We invest for impact.

We invest our grantmaking dollars to support systems change efforts by recognizing the power that already exists in community and supporting their efforts to improve health, education, and economic outcomes. We collaborate with communities with low incomes, communities of color, and foundation and system partners to increase our collective impact as we work for change.

We name specific goals and strategies to guide our work because we believe focusing on outcomes is the most effective way to achieve long-term sustainable systems change. We believe equity is a process and an outcome. Our grantmaking strategies include investing in data collection and research, advocacy and education, network building, capacity building, and convening.

A Black person with an afro and patterned shirt talks across the table to a white person with light brown hair wearing a denim jacket

Activating Systems Change

We’re interested in grant applications from organizations that are working to change the systems that have historically, and often intentionally, held people back. This work can be focused on changing organizations within or across the system, or supporting a shift in the way that a community makes decisions about policies, programs, and the allocation of its resources.

At the organizational level, systems change support includes:

  • Individual or organizational capacity building
  • Quality improvement or organizational effectiveness
  • Improved coordination and alignment within a body of work or across a system

At the community, state, and federal level, systems change support includes:

  • Advocacy and policy reform
  • Research and public education
  • Communications and community engagement
  • Improving the built environment where people live, work, and play
A group of students of different genders and races talk in a school cafeteria

Promoting Innovation

We know some of the best ideas have yet to be tried. We support the development of fresh ideas and new ways to implement solutions or more disruptive systems change, including:

  • Piloting and testing new ideas to gather evidence on their effectiveness
  • Incubating and trying innovative strategies that while unproven, sow the seeds for change

Types of Strategic Grantmaking

All Trust grantmaking serves our guiding vision: thriving communities, thriving residents, equitable access to care, and equitable health outcomes.

Outcomes-Focused Grants

These are funding opportunities tied to specific goals and strategies and are the majority of funding.

Responsive Grants

Responsive grants enable us to be flexible and may serve emerging needs or lead to more outcomes-focused grantmaking.

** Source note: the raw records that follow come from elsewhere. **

Definition engine_byte (e : engine) (b : Z) : engine * list Z :=
  if 0 <? en_left e then
    let '(t, os) := clock_bits target_clock (en_tap e) (cycles_bits (en_tms e) 8 b) in
    (mk_engine [] (en_left e - 1) t (en_tms e) (en_clock e), [pack os])
  else
    match en_cmd e with
    | [op; x] =>
        if op =? 0x3D then (mk_engine [] (x + 256 * b + 1) (en_tap e) (en_tms e) (en_clock e), [])
        else if op =? 0x3F then
          let '(t, os) := clock_bits target_clock (en_tap e) (cycles_bits (en_tms e) (Z.to_nat (x + 1)) b) in
          (mk_engine [] 0 t (en_tms e) (en_clock e), [justify os])
        else if op =? 0x4B then
          let '(t, os) := clock_bits target_clock (en_tap e) (cycles_tms (Z.to_nat (x + 1)) b) in
          (mk_engine [] 0 t (Z.testbit b x) (en_clock e), [])
        else if op =? 0x6F then
          let '(t, os) := clock_bits target_clock (en_tap e) (cycles_tms (Z.to_nat (x + 1)) b) in
          (mk_engine [] 0 t (Z.testbit b x) (en_clock e), [justify os])
        else if op =? 0x86 then (mk_engine [] 0 (en_tap e) (en_tms e) ((en_clock e).1, x + 256 * b), [])
        else if op =? 0x80 then (mk_engine [] 0 (en_tap e) (Z.testbit x 3) (en_clock e), [])
        else (mk_engine [] 0 (en_tap e) (en_tms e) (en_clock e), [])
    | [] =>
        if b =? 0x85 then (e, [])
        else if b =? 0x8A then (mk_engine [] 0 (en_tap e) (en_tms e) (false, (en_clock e).2), [])
        else (mk_engine [b] 0 (en_tap e) (en_tms e) (en_clock e), [])
    | l => (mk_engine (l ++ [b]) 0 (en_tap e) (en_tms e) (en_clock e), [])
    end.

Fixpoint engine_feed (e : engine) (bs : list Z) : engine * list Z :=
  match bs with
  | [] => (e, [])
  | b :: bs =>
      let '(e, o) := engine_byte e b in
      let '(e, os) := engine_feed e bs in
      (e, o ++ os)
  end.

#[export] Instance sim_engine : MpsseEngine engine target := {
  eng_feed := engine_feed;
  eng_tap := en_tap;
  eng_tms := en_tms;
  eng_idle := fun e => en_cmd e = [] /\ en_left e = 0;
  eng_clock := en_clock;
  tap_clock := target_clock
}.

(** ** The link *)

Record world := mk_world {
  w_engine : engine;
  w_rx : list Z;
  w_lag : Z;
  w_open : list Z
}.

Definition w_wait (w : world) : Z := Z.max 0 (Z.min 1000 (w_lag w)).

(** One device, which can be open once. *)
Definition sim_open (w : world) : (Z * Z) * world :=
  if bool_decide (1 ∈ w_open w) then ((3, 0), w)
  else ((FT_OK, 1), mk_world (w_engine w) (w_rx w) (w_lag w) (1 :: w_open w)).

#[export] Instance sim_d2xx : D2XX world := {
  FT_SetVIDPID := fun _ _ w => (FT_OK, w);
  FT_CreateDeviceInfoList := fun w => ((FT_OK, 1), w);
  FT_GetDeviceInfoList := fun _ w => ((FT_OK, [mk_ft_node 0x04036010 "210249A" "Digilent USB Device"]), w);
  FT_OpenEx := fun _ w => sim_open w;
  FT_Open := fun _ w => sim_open w;
  FT_ResetDevice := fun _ w => (FT_OK, w);
  FT_Purge := fun _ _ w => (FT_OK, mk_world (w_engine w) [] (w_lag w) (w_open w));
  FT_SetUSBParameters := fun _ _ _ w => (FT_OK, w);
  FT_SetChars := fun _ _ _ _ _ w => (FT_OK, w);
  FT_SetTimeouts := fun _ _ _ w => (FT_OK, w);
  FT_SetBitMode := fun _ _ _ w =>
    (FT_OK, mk_world (mk_engine [] 0 (en_tap (w_engine w)) (en_tms (w_engine w)) (en_clock (w_engine w))) [] (w_lag w) (w_open w));
  FT_GetDeviceInfo := fun _ w => (FT_OK, w);
  FT_GetQueueStatus := fun _ w =>
    if 0 <? w_wait w then ((FT_OK, 0), mk_world (w_engine w) (w_rx w) (w_wait w - 1) (w_open w))
    else ((FT_OK, Z.min (zlen (w_rx w)) INT_MAX), w);
  FT_Read := fun _ n w =>
    ((FT_OK, take (Z.to_nat n) (w_rx w)), mk_world (w_engine w) (drop (Z.to_nat n) (w_rx w)) 1 (w_open w));
  FT_Write := fun _ d w =>
    let '(e, o) := engine_feed (w_engine w) d in
    ((FT_OK, zlen d), mk_world e (w_rx w ++ o) 3 (w_open w));
  FT_Close := fun h w => (FT_OK, mk_world (w_engine w) (w_rx w) (w_lag w) (filter (.≠ h) (w_open w)))
}.

#[export] Instance sim_device : MpsseDevice world engine target := {
  dev_handle := fun _ => 1;
  dev_engine := w_engine;
  dev_rx := w_rx;
  dev_lag := w_wait
}.

(** ** The laws *)

Lemma engine_feed_app e a b :
  engine_feed e (a ++ b) =
    let '(e1, o1) := engine_feed e a in
    let '(e2, o2) := engine_feed e1 b in (e2, o1 ++ o2).
Proof.
  revert e. induction a as [|x a IH]; intros e; cbn [engine_feed app].
  - by destruct (engine_feed e b).
  - destruct (engine_byte e x) as [e1 o1]. rewrite IH.
    destruct (engine_feed e1 a) as [e2 o2]. destruct (engine_feed e2 b) as [e3 o3].
    by rewrite app_assoc.
Qed.

Lemma clock_bits_length {T} (clk : T -> bool -> bool -> T * bool) t l :
  length (clock_bits clk t l).2 = length l.
Proof.
  revert t. induction l as [|[tms tdi] l IH]; intros t; cbn; [done|].
  destruct (clk t tms tdi) as [t1 o]. specialize (IH t1).
  destruct (clock_bits clk t1 l). cbn in *. congruence.
Qed.

Lemma pack_bound os : 0 <= pack os < 2 ^ Z.of_nat (length os).
Proof.
  induction os as [|o os IH]; [cbn; lia|].
  cbn [pack length]. rewrite Nat2Z.inj_succ, Z.pow_succ_r by lia. destruct o; cbn [Z.b2z]; lia.
Qed.

Lemma pack_testbit os i : (i < length os)%nat -> Z.testbit (pack os) (Z.of_nat i) = nth i os false.
Proof.
  revert i. induction os as [|o os IH]; intros i Hi; [cbn in Hi; lia|].
  cbn [pack]. rewrite Z.add_comm. destruct i as [|i].
  - cbn [nth]. by rewrite Z.testbit_0_r.
  - cbn [nth length] in *. rewrite Nat2Z.inj_succ, Z.testbit_succ_r by lia. apply IH. lia.
Qed.

Lemma justify_ok os : (1 <= length os <= 8)%nat -> left_justified (justify os) os.
Proof.
  intros Hl. pose proof (pack_bound os) as Hb. unfold justify. split.
  - unfold byte_ok. rewrite Z.shiftl_mul_pow2 by lia.
    assert (H8 : 2 ^ Z.of_nat (length os) * 2 ^ (8 - Z.of_nat (length os)) = 256).
    { rewrite <- Z.pow_add_r by lia. by replace (_ + _) with 8 by lia. }
    assert (0 < 2 ^ (8 - Z.of_nat (length os))) by (apply Z.pow_pos_nonneg; lia). nia.
  - intros i Hi. rewrite Z.shiftl_spec by lia.
    replace (8 - _ + _ - _) with (Z.of_nat i) by lia. by apply pack_testbit.
Qed.

Lemma length_byte_bits n b : length (byte_bits n b) = n.
Proof. unfold byte_bits. by rewrite length_map, length_seq. Qed.

Lemma length_cycles_bits tms n b : length (cycles_bits tms n b) = n.
Proof. unfold cycles_bits. by rewrite length_map, length_byte_bits. Qed.

Lemma length_cycles_tms n b : length (cycles_tms n b) = n.
Proof. unfold cycles_tms. by rewrite length_map, length_byte_bits. Qed.

Lemma clock_bits_app {T} (clk : T -> bool -> bool -> T * bool) t l k :
  clock_bits clk t (l ++ k) =
    let '(t1, o1) := clock_bits clk t l in
    let '(t2, o2) := clock_bits clk t1 k in (t2, o1 ++ o2).
Proof.
  revert t. induction l as [|[tms tdi] l IH]; intros t; cbn.
  - by destruct (clock_bits clk t k).
  - destruct (clk t tms tdi) as [t1 o]. rewrite IH.
    destruct (clock_bits clk t1 l) as [t2 o2]. by destruct (clock_bits clk t2 k).
Qed.

Lemma packed_cons r rs os1 os2 :
  byte_ok r -> length os1 = 8%nat -> (forall i, (i < 8)%nat -> Z.testbit r (Z.of_nat i) = nth i os1 false) ->
  packed rs os2 -> packed (r :: rs) (os1 ++ os2).
Proof.
  intros Hr H8 Hb (Hrs & Hl & Hbs). split; [by constructor|]. split.
  - rewrite length_app, H8, Hl. cbn. lia.
  - intros k i Hk Hi. destruct k as [|k].
    + cbn [nth]. rewrite app_nth1 by lia. rewrite Nat.mul_0_r. by apply Hb.
    + cbn [nth length] in *. rewrite app_nth2 by lia. rewrite Hbs by lia. f_equal. lia.
Qed.

(** The payload of a byte command, from any number of bytes still to come. *)
Lemma engine_payload d e :
  Forall byte_ok d -> en_cmd e = [] -> en_left e = zlen d ->
  exists e' r, engine_feed e d = (e', r) /\ en_cmd e' = [] /\ en_left e' = 0 /\ length r = length d /\
    en_tap e' = (clock_bits target_clock (en_tap e) (cycles_bytes (en_tms e) d)).1 /\
    packed r (clock_bits target_clock (en_tap e) (cycles_bytes (en_tms e) d)).2 /\
    en_tms e' = en_tms e.
Proof.
  intros Hd. revert e. induction Hd as [|b d Hb Hd IH]; intros e Hc Hl.
  - exists e, []. cbn. rewrite zlen_nil in Hl. split_and!; try done.
    split; [constructor|]. split; [done|]. cbn. lia.
  - rewrite zlen_cons in Hl. pose proof (zlen_nonneg d). cbn [engine_feed].
    unfold engine_byte. rewrite (proj2 (Z.ltb_lt 0 (en_left e))) by lia.
    unfold cycles_bytes. cbn [flat_map]. rewrite clock_bits_app.
    pose proof (clock_bits_length target_clock (en_tap e) (cycles_bits (en_tms e) 8 b)) as Hlen.
    destruct (clock_bits target_clock (en_tap e) (cycles_bits (en_tms e) 8 b)) as [t os] eqn:Ec.
    rewrite length_cycles_bits in Hlen. cbn in Hlen.
    destruct (IH (mk_engine [] (en_left e - 1) t (en_tms e) (en_clock e))) as (e' & r & E' & H1 & H2 & H3 & H4 & H5 & H6);
      [done|cbn; lia|].
    cbn [en_tap en_tms] in *. unfold cycles_bytes in *. rewrite E'.
    destruct (clock_bits target_clock t (flat_map (cycles_bits (en_tms e) 8) d)) as [t2 os2].
    exists e', (pack os :: r). cbn in H4, H5 |- *.
    split_and!; try done; [lia|]. apply packed_cons; [|done| |done].
    + pose proof (pack_bound os) as Hp. rewrite Hlen in Hp. unfold byte_ok. cbn in Hp. lia.
    + intros i Hi. apply pack_testbit. lia.
Qed.

(** The first two bytes of a three-byte command are collected. *)
Lemma engine_command t tms ck op x b :
  (op =? 0x85) = false -> (op =? 0x8A) = false ->
  engine_feed (mk_engine [] 0 t tms ck) [op; x; b] =
    let '(e, o) := engine_byte (mk_engine [op; x] 0 t tms ck) b in (e, o ++ []).
Proof.
  intros Hop Hop'. cbn [engine_feed]. unfold engine_byte at 1. cbn [en_left en_cmd en_tap en_tms en_clock Z.ltb Z.compare].
  rewrite Hop, Hop'. unfold engine_byte at 1. cbn [en_left en_cmd en_tap en_tms en_clock Z.ltb Z.compare app].
  by destruct (engine_byte (mk_engine [op; x] 0 t tms ck) b).
Qed.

Our Grantmaking Strategies

We leverage a variety of strategies to advance our goals. We use these across all programs, initiatives, and bodies of work.

Evaluate

Conduct community-based evaluation, research, and planning that engages residents in the process to collect data, identify gaps, and determine best practices to address goals.

Build Capacity

Build community, organizational, and individual capacity in areas with low incomes so that historically marginalized populations can participate in health improvement efforts.

Communicate

Conduct broad-based communications, community education, and advocacy efforts that advance the goal.

Implement

Implement community-led approaches to accomplish the goal.

Pilot

Pilot innovative approaches that potentially advance the goal.

Promote

Identify and promote state-level strategies that support place-based goals.

Convene

Convene, facilitate, and coordinate stakeholders to collectively address the goal. This could include better coordination within and across systems and regularly convening community partners.

Cycle for Funding Opportunities

We post funding opportunities as they become available.